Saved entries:
○ ○ ○
Lemma wrap64_small z : u64_ok z -> wrap64 z = z.
Proof. intros ?. by apply Z.mod_small. Qed.
Lemma wrap64_ok z : u64_ok (wrap64 z).
Proof. apply Z.mod_pos_bound. reflexivity. Qed.
#[export] Hint Resolve wrap64_ok : b2p.
#[export] Hint Rewrite wrap64_small using (unfold u64_ok, U64 in *; lia) : b2p.

(** [u64::div_ceil]: panics on a zero divisor. *)
Definition div_ceil (a b : Z) : res Z :=
  if b =? 0 then Panic
  else let d := a / b in let r := a mod b in
       Ok (if 0 <? r then d + 1 else d).

(** The value of [div_ceil] where the divisor is positive. *)
Definition cdiv (a b : Z) : Z := if 0 <? a mod b then a / b + 1 else a / b.
Lemma div_ceil_ok a b : 0 < b -> div_ceil a b = Ok (cdiv a b).
Proof. intros ?. unfold div_ceil. by destruct (Z.eqb_spec b 0); [lia|]. Qed.
Lemma cdiv_spec a b : 0 <= a -> 0 < b ->
  (cdiv a b - 1) * b < a \/ a = 0 /\ cdiv a b = 0.
Proof.
  intros Ha Hb. unfold cdiv.
  pose proof (Z.div_mod a b ltac:(lia)). pose proof (Z.mod_pos_bound a b Hb).
  destruct (Z.ltb_spec 0 (a mod b)); [left; nia|].
  destruct (decide (a = 0)) as [->|]; [right; split; [done|by apply Z.div_0_l; lia]|left; nia].
Qed.
Lemma cdiv_mul_ge a b : 0 <= a -> 0 < b -> a <= cdiv a b * b.
Proof.
  intros Ha Hb. unfold cdiv.
  pose proof (Z.div_mod a b ltac:(lia)). pose proof (Z.mod_pos_bound a b Hb).
  destruct (Z.ltb_spec 0 (a mod b)); nia.
Qed.
Lemma cdiv_nonneg a b : 0 <= a -> 0 < b -> 0 <= cdiv a b.
Proof.
  intros Ha Hb. unfold cdiv. pose proof (Z.div_pos a b Ha Hb). by case_match; lia.
Qed.
Lemma cdiv_le a b : 0 <= a -> 0 < b -> cdiv a b <= a.
Proof.
  intros Ha Hb. pose proof (cdiv_spec a b Ha Hb). pose proof (cdiv_nonneg a b Ha Hb). nia.
Qed.
(** Index [i] is a chunk index exactly when its first byte exists. *)
Lemma cdiv_lt i a b : 0 <= i -> 0 <= a -> 0 < b -> i < cdiv a b <-> i * b < a.
Proof.
  intros Hi Ha Hb. pose proof (cdiv_spec a b Ha Hb). pose proof (cdiv_mul_ge a b Ha Hb). nia.
Qed.

(** ** Bytes *)

Abbreviation byte := Byte.byte.
Abbreviation bytes := (list Byte.byte).
#[export] Instance byte_eq_dec : EqDecision byte := Byte.byte_eq_dec.

Definition b2z (b : byte) : Z := Z.of_N (Byte.to_N b).
Definition z2b (z : Z) : byte := default Byte.x00 (Byte.of_N (Z.to_N (z mod 256))).

Lemma b2z_range b : 0 <= b2z b < 256.
Proof. unfold b2z. pose proof (Byte.to_N_bounded b). lia. Qed.
Lemma z2b_b2z b : z2b (b2z b) = b.
Proof.
  unfold z2b. rewrite Z.mod_small by apply b2z_range. unfold b2z.
  by rewrite N2Z.id, Byte.of_to_N.
Qed.
Lemma b2z_z2b z : b2z (z2b z) = z mod 256.
Proof.
  unfold z2b. pose proof (Z.mod_pos_bound z 256 ltac:(lia)).
  destruct (Byte.of_N (Z.to_N (z mod 256))) as [b|] eqn:E.
  - simpl. apply Byte.to_of_N in E. unfold b2z. rewrite E. lia.
  - apply Byte.of_N_None_iff in E. lia.
Qed.
Lemma b2z_inj a b : b2z a = b2z b -> a = b.
Proof. intros E. by rewrite <- (z2b_b2z a), E, z2b_b2z. Qed.
(** Printable ASCII, the characters of every code the program prints. *)
Definition graphic (a : ascii) : bool :=
  let c := N_of_ascii a in ((33 <=? c) && (c <=? 126))%N.
Lemma strip_ws_graphic rv a s : graphic a = true -> strip_ws rv (String a s) = None.
Proof.
  intros [H1 H2]%andb_true_iff. apply N.leb_le in H1, H2.
  assert (E1 : ws1 a = false).
  { unfold ws1. apply orb_false_iff. split.
    - apply andb_false_iff. right. apply N.leb_gt. lia.
    - apply N.eqb_neq. lia. }
  assert (Hne : forall k, (127 <= k)%N -> (N_of_ascii a =? k)%N = false).
  { intros k Hk. apply N.eqb_neq. lia. }
  assert (Hge : forall k, (127 <= k)%N -> (k <=? N_of_ascii a)%N = false).
  { intros k Hk. apply N.leb_gt. lia. }
  simpl. rewrite E1. destruct s as [|b s]; [done|].
  replace (if rv then ws2 b a else ws2 a b) with false.
  2:{ destruct rv; unfold ws2; rewrite !Hne by lia; simpl; by rewrite ?andb_false_r. }
  destruct s as [|c s]; [done|].
  replace (if rv then ws3 c b a else ws3 a b c) with false; [done|].
  destruct rv; unfold ws3; rewrite !Hne by lia; rewrite ?Hge by lia; simpl;
    by rewrite ?andb_false_r.
Qed.
Lemma trim_ws_graphic n rv a s : graphic a = true -> trim_ws n rv (String a s) = String a s.
Proof. intros. destruct n; cbn [trim_ws]; [done|]. by rewrite strip_ws_graphic. Qed.
(** [trim] leaves alone a string whose ends are printable ASCII. *)
Lemma trim_graphic a s b :
  graphic a = true -> graphic b = true ->
  trim (String a s +:+ String b "") = String a s +:+ String b "".
Proof.
  intros Ha Hb. unfold trim. cbv zeta.
  assert (E : trim_start (String a s +:+ String b "") = String a s +:+ String b "").
  { unfold trim_start. apply (trim_ws_graphic _ false a (s +:+ String b "") Ha). }
  rewrite E, str_rev_snoc, trim_ws_graphic by done.
  by rewrite <- str_rev_snoc, str_rev_involutive.
Qed.
Lemma str_snoc s : s <> "" -> exists t b, s = t +:+ String b "".
Proof.
  induction s as [|a s IH]; [done|]. intros _. destruct (decide (s = "")) as [->|Hs].
  - by exists "", a.
  - destruct (IH Hs) as (t & b & ->). by exists (String a t), b.
Qed.
Lemma trim_all_graphic s : s <> "" -> str_all graphic s = true -> trim s = s.
Proof.
  intros Hs Hg. destruct (str_snoc s Hs) as (t & b & ->).
  rewrite str_all_app in Hg. apply andb_true_iff in Hg as [Ht Hb].
  simpl in Hb. rewrite andb_true_r in Hb. destruct t as [|a t].
  - unfold trim, trim_start. change ("" +:+ String b "") with (String b "").
    rewrite (trim_ws_graphic _ false b "" Hb).
    change (str_rev (String b "")) with (String b "").
    by rewrite trim_ws_graphic.
  - simpl in Ht. apply andb_true_iff in Ht as [Ha _]. by apply trim_graphic.
Qed.
(* ===== verification/Order.v ===== *)
(** * Chunks in any order

    The workers of src/send.rs upload chunks concurrently and repeat the ones
    that fail. For the store of src/store.rs the order and the repetitions do
    not matter: only the set of the chunks that arrived does. *)

From S2P Require Import Prelude Str Libs Fs Store.

Section order.
Context `{!Serde State} `{Blake3}.
Variables (d : path) (tid : string) (cs : Z) (content : bytes).
Hypothesis Hcs : 0 < cs < U64.
Hypothesis Hlen : zlen content < U64.
Local Abbreviation total := (n_chunks cs content).

(** Chunk after chunk, each written by [write_chunk]; the results in order. *)
Fixpoint write_chunks (l : list Z) (s : Store) (f : fs) : (list (res unit) * Store) * fs :=
  match l with
  | [] => (([], s), f)
  | i :: l' =>
      let '((r, s'), f') := write_chunk s i (chunk cs i content) f in
      let '((rs, s''), f'') := write_chunks l' s' f' in ((r :: rs, s''), f'')
  end.

(** [data] with the chunks [X] of the content in place. *)
Definition patch (X : gset Z) (data : bytes) : bytes :=
  imap (fun p b => if bool_decide (Z.of_nat p / cs ∈ X) then default b (content !! p) else b) data.
Definition insert_all (X : gset Z) (s : Store) : Store :=
  {| dir := dir s; data_path := data_path s; state_path := state_path s;
     state := {| st_transfer_id := st_transfer_id (state s); st_total_size := st_total_size (state s);
                 st_chunk_size := st_chunk_size (state s); st_have := X ∪ st_have (state s) |} |}.
(** The store and the disk once the chunks [X] have been written. *)
Definition reference (X : gset Z) (s : Store) (n : gmap path node) (data : bytes) : Store * gmap path node :=
  if decide (X = ∅) then (s, n)
  else (insert_all X s,
        upd (delete (tmp_file d) (upd n (data_file d) (patch X data))) (state_file d) (to_vec (state (insert_all X s)))).

Lemma patch_write i X data : 0 <= i < total -> zlen data = zlen content ->
  write_at (i * cs) (chunk cs i content) (patch X data) = patch ({[i]} ∪ X) data.
Proof.
  intros Hi Hl. destruct (chunk_in_range cs i content ltac:(lia) Hi) as [H1 H2].
  assert (Hp : zlen (patch X data) = zlen content) by (unfold zlen, patch; by rewrite length_imap).
  pose proof (zlen_chunk cs i content ltac:(lia) Hi) as Hc.
  apply list_eq. intros p. unfold patch at 2. rewrite list_lookup_imap.
  destruct (decide (i * cs <= Z.of_nat p < i * cs + zlen (chunk cs i content))) as [Hin|Hout].
  - rewrite lookup_write_at_eq by lia. unfold chunk. rewrite lookup_slice by lia.
    assert (E : Z.of_nat p / cs = i) by (symmetry; apply (Z.div_unique _ _ _ (Z.of_nat p - i * cs)); lia).
    rewrite bool_decide_true by (rewrite E, elem_of_union; left; by apply elem_of_singleton).
    replace (Z.to_nat (i * cs) + (p - Z.to_nat (i * cs)))%nat with p by lia.
    destruct (lookup_lt_is_Some_2 content p) as [c Ec]; [unfold zlen in *; lia|].
    destruct (lookup_lt_is_Some_2 data p) as [b Eb]; [unfold zlen in *; lia|]. by rewrite Ec, Eb.
  - rewrite lookup_write_at_ne by lia. unfold patch. rewrite list_lookup_imap.
    destruct (data !! p) as [b|] eqn:Eb; [|done]. cbn. f_equal.
    assert (Hpl : Z.of_nat p < zlen content) by (apply lookup_lt_Some in Eb; unfold zlen in *; lia).
    assert (E : Z.of_nat p / cs <> i).
    { intros <-. apply Hout. pose proof (Z.mul_div_le (Z.of_nat p) cs ltac:(lia)).
      pose proof (Z.mul_succ_div_gt (Z.of_nat p) cs ltac:(lia)). lia. }
    by rewrite (bool_decide_ext (Z.of_nat p / cs ∈ {[i]} ∪ X) (Z.of_nat p / cs ∈ X))
      by (rewrite elem_of_union, elem_of_singleton; tauto).
Qed.
Lemma patch_patch X Y data : patch X (patch Y data) = patch (X ∪ Y) data.
Proof.
  apply list_eq. intros p. unfold patch. rewrite !list_lookup_imap. destruct (data !! p) as [b|]; [|done]. cbn. f_equal.
  destruct (decide (Z.of_nat p / cs ∈ X)) as [Hx|Hx].
  - rewrite (bool_decide_true (_ ∈ X)), (bool_decide_true (_ ∈ X ∪ Y)) by (rewrite ?elem_of_union; tauto).
    repeat case_bool_decide; by destruct (content !! p).
  - rewrite (bool_decide_false (_ ∈ X)) by done. by rewrite (bool_decide_ext (Z.of_nat p / cs ∈ X ∪ Y) (Z.of_nat p / cs ∈ Y)) by (rewrite elem_of_union; tauto).
Qed.

Lemma write_chunk_exact i s n data :
  0 <= i < total -> store_inv d tid cs content s n -> usable d n -> file_at n (data_file d) = Some data ->
  write_chunk s i (chunk cs i content) (Fs n [])
  = ((Ok tt, insert_have i s),
     Fs (upd (delete (tmp_file d) (upd n (data_file d) (write_at (i * cs) (chunk cs i content) data))) (state_file d)
           (to_vec (state (insert_have i s)))) []).
Proof.
  intros Hi (Hok & _ & _) Hu Hd%file_at_Some. unfold write_chunk.
  rewrite (total_chunks_ok d tid cs content) by done. destruct (Z.leb_spec total i); [lia|].
  rewrite (expected_len_ok d tid cs content), Z.eqb_refl by done. cbn [negb].
  rewrite (offset_ok d tid cs content) by done. pose proof Hok as (_ & Hdp & _). rewrite Hdp.
  unfold file_write_at, sys, on_file. cbn [faults nodes]. rewrite Hd.
  rewrite (persist_exact d tid cs content _ _ (insert_have_ok d tid cs content Hcs Hlen s i Hok Hi)); [done|].
  by apply usable_upd.
Qed.

Lemma patch_one i data : 0 <= i < total -> zlen data = zlen content ->
  write_at (i * cs) (chunk cs i content) data = patch {[i]} data.
Proof.
  intros Hi Hl. assert (E : patch ∅ data = data).
  { apply list_eq. intros p. unfold patch. rewrite list_lookup_imap. destruct (data !! p); [|done]. cbn.
    by rewrite bool_decide_false by apply not_elem_of_empty. }
  rewrite <- E at 1. rewrite patch_write by done. by rewrite (right_id_L ∅ (∪)).
Qed.
Lemma reference_step i X s n data : 0 <= i < total -> zlen data = zlen content ->
  let data1 := write_at (i * cs) (chunk cs i content) data in
  let n1 := upd (delete (tmp_file d) (upd n (data_file d) data1)) (state_file d) (to_vec (state (insert_have i s))) in
  reference X (insert_have i s) n1 data1 = reference ({[i]} ∪ X) s n data.
Proof.
  intros Hi Hl data1 n1. pose proof (data_state_ne d). pose proof (data_tmp_ne d). pose proof (state_tmp_ne d).
  unfold reference. rewrite (decide_False (P := {[i]} ∪ X = ∅)) by (intros [E _]%empty_union_L; by apply (non_empty_singleton_L i) in E).
  assert (Hp : patch X data1 = patch ({[i]} ∪ X) data).
  { unfold data1. rewrite patch_one, patch_patch by done. by rewrite (union_comm_L X). }
  destruct (decide (X = ∅)) as [->|Hne].
  - unfold n1, data1, insert_all, insert_have. rewrite patch_one by done. by rewrite !(right_id_L ∅ (∪)).
  - assert (Es : insert_all X (insert_have i s) = insert_all ({[i]} ∪ X) s).
    { unfold insert_all, insert_have. cbn. by rewrite (assoc_L (∪)), (union_comm_L X). }
    rewrite Es, Hp. f_equal. apply map_eq. intros q. unfold n1.
    destruct (decide (q = state_file d)) as [->|]; [by rewrite !lookup_insert_eq|]. rewrite !(lookup_insert_ne _ (state_file d)) by done.
    destruct (decide (q = tmp_file d)) as [->|]; [by rewrite !lookup_delete_eq|]. rewrite !lookup_delete_ne by done.
    destruct (decide (q = data_file d)) as [->|]; [by rewrite !lookup_insert_eq|].
    by rewrite !lookup_insert_ne, lookup_delete_ne, lookup_insert_ne by done.
Qed.
Lemma write_chunks_reference l s n data :
  (forall i, i ∈ l -> 0 <= i < total) -> store_inv d tid cs content s n -> usable d n ->
  file_at n (data_file d) = Some data ->
  write_chunks l s (Fs n [])
  = ((map (fun _ => Ok tt) l, (reference (list_to_set l) s n data).1), Fs (reference (list_to_set l) s n data).2 []).
Proof.
  revert s n data. induction l as [|i l IH]; intros s n data Hl Hs Hu Hd; [done|].
  assert (Hi : 0 <= i < total) by (apply Hl; by left).
  pose proof (write_chunk_exact i s n data Hi Hs Hu Hd) as He.
  pose proof (write_chunk_inv d tid cs content Hcs Hlen s i (Fs n []) Hi Hs) as Hinv.
  destruct (write_chunk_runs d tid cs content Hcs Hlen s i (Fs n []) Hi Hs eq_refl Hu) as (f' & He' & _ & Hu').
  rewrite He in He', Hinv. injection He' as <-. cbn [nodes] in Hinv, Hu'. destruct Hinv as (_ & Hs' & _).
  assert (Hdl : zlen data = zlen content).
  { destruct Hs as (_ & _ & data' & Hd' & Hst & _). congruence. }
  cbn [write_chunks map]. rewrite He, (IH _ _ (write_at (i * cs) (chunk cs i content) data) (fun j Hj => Hl j (list_elem_of_further j i l Hj)) Hs' Hu').
  - by rewrite list_to_set_cons, (reference_step i _ s n data Hi Hdl).
  - rewrite file_at_insert_ne by (intros E; by apply (data_state_ne d)).
    rewrite file_at_delete_ne by (intros E; by apply (data_tmp_ne d)). apply file_at_insert.
Qed.

(** C7: The order in which chunks arrive does not matter, nor that some arrive
    more than once: two sequences of writes with the same set of chunks leave
    the same store and the same disk, every write having succeeded. *)
Theorem chunk_order_irrelevant l1 l2 s n :
  (forall i, i ∈ l1 <-> i ∈ l2) -> (forall i, i ∈ l1 -> 0 <= i < total) ->
  store_inv d tid cs content s n -> usable d n ->
  exists s' n', write_chunks l1 s (Fs n []) = ((map (fun _ => Ok tt) l1, s'), Fs n' [])
    /\ write_chunks l2 s (Fs n []) = ((map (fun _ => Ok tt) l2, s'), Fs n' [])
    /\ st_have (state s') = list_to_set l1 ∪ st_have (state s).
Proof.
  intros Hsame Hl Hs Hu. pose proof Hs as (_ & _ & data & Hd & _).
  assert (E : list_to_set l1 = (list_to_set l2 : gset Z)) by (apply set_eq; intros i; by rewrite !elem_of_list_to_set).
  rewrite (write_chunks_reference l1 s n data), (write_chunks_reference l2 s n data) by (done || (intros i Hi; by apply Hl, Hsame)).
  rewrite <- E. do 2 eexists. split; [done|]. split; [done|]. unfold reference.
  destruct (decide _) as [->|]; [|done]. cbn. by rewrite (left_id_L ∅ (∪)).
Qed.
End order.

(** Forwards, and backwards with a repetition. *)
Module Example.
#[local] Existing Instances Toy.blake3 Store.Example.toy_state.
Import Store.Example.

Lemma chunk_order_irrelevant_witness :
  let s := (opened "t" disk0).2 in let f := Fs (opened "t" disk0).1 [] in
  exists s' n', write_chunks 2 content [0; 1] s f = (([Ok tt; Ok tt], s'), Fs n' [])
    /\ write_chunks 2 content [1; 0; 1] s f = (([Ok tt; Ok tt; Ok tt], s'), Fs n' []).
Proof.
  destruct (chunk_order_irrelevant ["out"; "f.b2p-partial"] "t" 2 content ltac:(done) ltac:(done) [0; 1] [1; 0; 1]
    (opened "t" disk0).2 (opened "t" disk0).1) as (s' & n' & H1 & H2 & _).
  - intros i. rewrite !elem_of_cons. pose proof (elem_of_nil i). tauto.
  - intros i Hi. repeat apply elem_of_cons in Hi as [->|Hi]; [by vm_compute..|by apply elem_of_nil in Hi].
  - pose proof (open_or_create_inv ["out"] "f" "t" 2 content ltac:(done) ltac:(done) (Fs disk0 []) ltac:(by left)) as Ho.
    specialize (Ho ltac:(intros b st Hb; by vm_compute in Hb)). unfold opened, fs_open.
    destruct (open_or_create _ _ _ _ _ _) as [[st|e|] f] eqn:E; [exact Ho|by vm_compute in E|done].
  - repeat split; vm_compute; discriminate.
  - exists s', n'. by split.
Defined.
End Example.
○ ○ ○
→ What you will do: In the data, find how many lines hold the string "change", and answer with the number only.

→ Solution to this exercise: 2